• **Prompt**:
Nothing below is to be printed except the lines between the line holding "by exists w'." and the line holding "destruct (startup_effect env", inclusive, each exactly as it appears.
------
(** Destroying the socket of a failed start-up. *)
Lemma drop_receiver {A} (f : unit -> io engine A) u held w :
  unused (w_ring w) (w_peer w) -> 0 <= receiver_socket_fd_ u ->
  w_held w = open_fd held (receiver_socket_fd_ u) ->
  exists w', run_io (syscalls (UdpReceiver_destroy u) ≫= f) w = run_io (f tt) w' /\
    w_held w' = held /\ unused (w_ring w') (w_peer w').
Proof.
  intros Hw Hfd Hh. destruct (destroy_receiver_resources (env_os env) u (w_os w) held Hfd)
    as (os'&Hrun). rewrite <- Hh in Hrun.
  destruct (startup_bind env unused unused_step _ f w _ _ _ Hw Hrun) as (w'&Hr&[_ He _]&Hw').
  by exists w'.
Qed.

(** The ring in the created segment, or the segment and its name removed again. *)
Lemma egress_starts config seg udp id held w :
  unused (w_ring w) (w_peer w) -> config_ok (egress_ring config) -> is_uint 64 id ->
  size_ seg = Z.of_nat n -> owner_ seg = true -> linked_ seg = true ->
  name_ seg = egress_shm_name config -> 0 <= receiver_socket_fd_ udp ->
  w_held w = with_segment seg (created (egress_shm_name config) (open_fd held (receiver_socket_fd_ udp))) ->
  exists r w', run_io (initialize_egress config seg udp id) w = Some (r, w') /\
    match r with
    | Value self => receiver_started config held self w'
    | Unexpected e => e = InitError_Ring /\
        w_held w' = unlinked (egress_shm_name config) (created (egress_shm_name config) held)
    end.
Proof.
  intros Hw Hc Hid Hsz Hown Hlink Hname Hfd Hheld. unfold initialize_egress. cbn [segment_bytes].
  match goal with |- context [run_io (call ?e ≫= ?f) w] =>
    destruct (startup_effect env unused unused_step e f w Hw) as (w1&->&[_ Hh1 _]&Hw1) end.
  pose proof (initialize_outcome (Memory (address_ seg) (size_ seg)) (egress_ring config) id (w_ring w1)
    Hc Hid) as Hout. cbn [mem_size] in Hout. rewrite Hsz, Hw1 in Hout. specialize (Hout eq_refl).
  rewrite Hsz. destruct (first_failure _) as [e|].
  - rewrite (perform_ring _ _ _ _ _ Hout). cbn [mbind option_bind fst snd].
    match goal with |- context [run_io _ ?w3] => set (w2 := w3) end.
    assert (Hw2 : unused (w_ring w2) (w_peer w2)) by exact Hw1.
    assert (Hh2 : w_held w2 = with_segment seg (created (name_ seg) (open_fd held (receiver_socket_fd_ udp))))
      by (cbn; congruence).
    clearbody w2. clear w1 Hh1 Hw1 Hout.
    destruct (unlink_created (env_os env) seg (w_os w2) (open_fd held (receiver_socket_fd_ udp)) Hown Hlink)
      as (r&seg'&os3&Hrun3). rewrite <- Hh2 in Hrun3.
    after_calls unused_step Hw2 Hrun3 w3 Hh3 Hw3.
    destruct (segment_destroy_resources (env_os env) seg' (w_os w3)
      (unlinked (name_ seg) (created (name_ seg) (open_fd held (receiver_socket_fd_ udp)))) Hmunmap)
      as (s4&os4&Hrun4). rewrite <- Hh3 in Hrun4. cbn [snd].
    after_calls unused_step Hw3 Hrun4 w4 Hh4 Hw4.
    match goal with |- context [run_io (syscalls (UdpReceiver_destroy udp) ≫= ?f) w4] =>
      destruct (drop_receiver f udp (unlinked (name_ seg) (created (name_ seg) held)) w4 Hw4 Hfd)
        as (w5&->&Hh5&_); [exact Hh4|] end.
    rewrite interp_ret. eexists _, w5. split; [done|]. by rewrite Hname in Hh5.
  - destruct Hout as (ring&m'&Hrun&Hm&Hp&Hi). rewrite (perform_ring _ _ _ _ _ Hrun).
    cbn [mbind option_bind fst snd]. rewrite interp_ret. eexists _, _. split; [reflexivity|].
    assert (Hring : (SpscRing_move ring).1 = ring) by by destruct ring.
    split; try done; cbn [Receiver.Receiver_construct Receiver.config_ Receiver.segment_
      Receiver.udp_ Receiver.egress_ Receiver.stats_ Receiver.gap_detector_ w_held w_ring with_peer].
    + intros env' data hc m1 Hpeer Hrecv Hatt. split; try done.
      * unfold stats_ok. repeat (apply Forall_cons; split; [done|]). done.
      * unfold world_repr. cbn. cbn in Hring. rewrite Hring. by eapply attached_to_fresh.
      * destruct udp as [fd port], seg. cbn in Hheld |- *. rewrite Hh1, Hheld. cbn.
        apply bool_decide_eq_true, elem_of_app. right. apply list_elem_of_here.
    + destruct udp as [fd port], seg. rewrite Hh1. exact Hheld.
Qed.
------
• **Result of the task**:
  by exists w'.
Qed.

(** The ring in the created segment, or the segment and its name removed again. *)
Lemma egress_starts config seg udp id held w :
  unused (w_ring w) (w_peer w) -> config_ok (egress_ring config) -> is_uint 64 id ->
  size_ seg = Z.of_nat n -> owner_ seg = true -> linked_ seg = true ->
  name_ seg = egress_shm_name config -> 0 <= receiver_socket_fd_ udp ->
  w_held w = with_segment seg (created (egress_shm_name config) (open_fd held (receiver_socket_fd_ udp))) ->
  exists r w', run_io (initialize_egress config seg udp id) w = Some (r, w') /\
    match r with
    | Value self => receiver_started config held self w'
    | Unexpected e => e = InitError_Ring /\
        w_held w' = unlinked (egress_shm_name config) (created (egress_shm_name config) held)
    end.
Proof.
  intros Hw Hc Hid Hsz Hown Hlink Hname Hfd Hheld. unfold initialize_egress. cbn [segment_bytes].
  match goal with |- context [run_io (call ?e ≫= ?f) w] =>
    destruct (startup_effect env unused unused_step e f w Hw) as (w1&->&[_ Hh1 _]&Hw1) end.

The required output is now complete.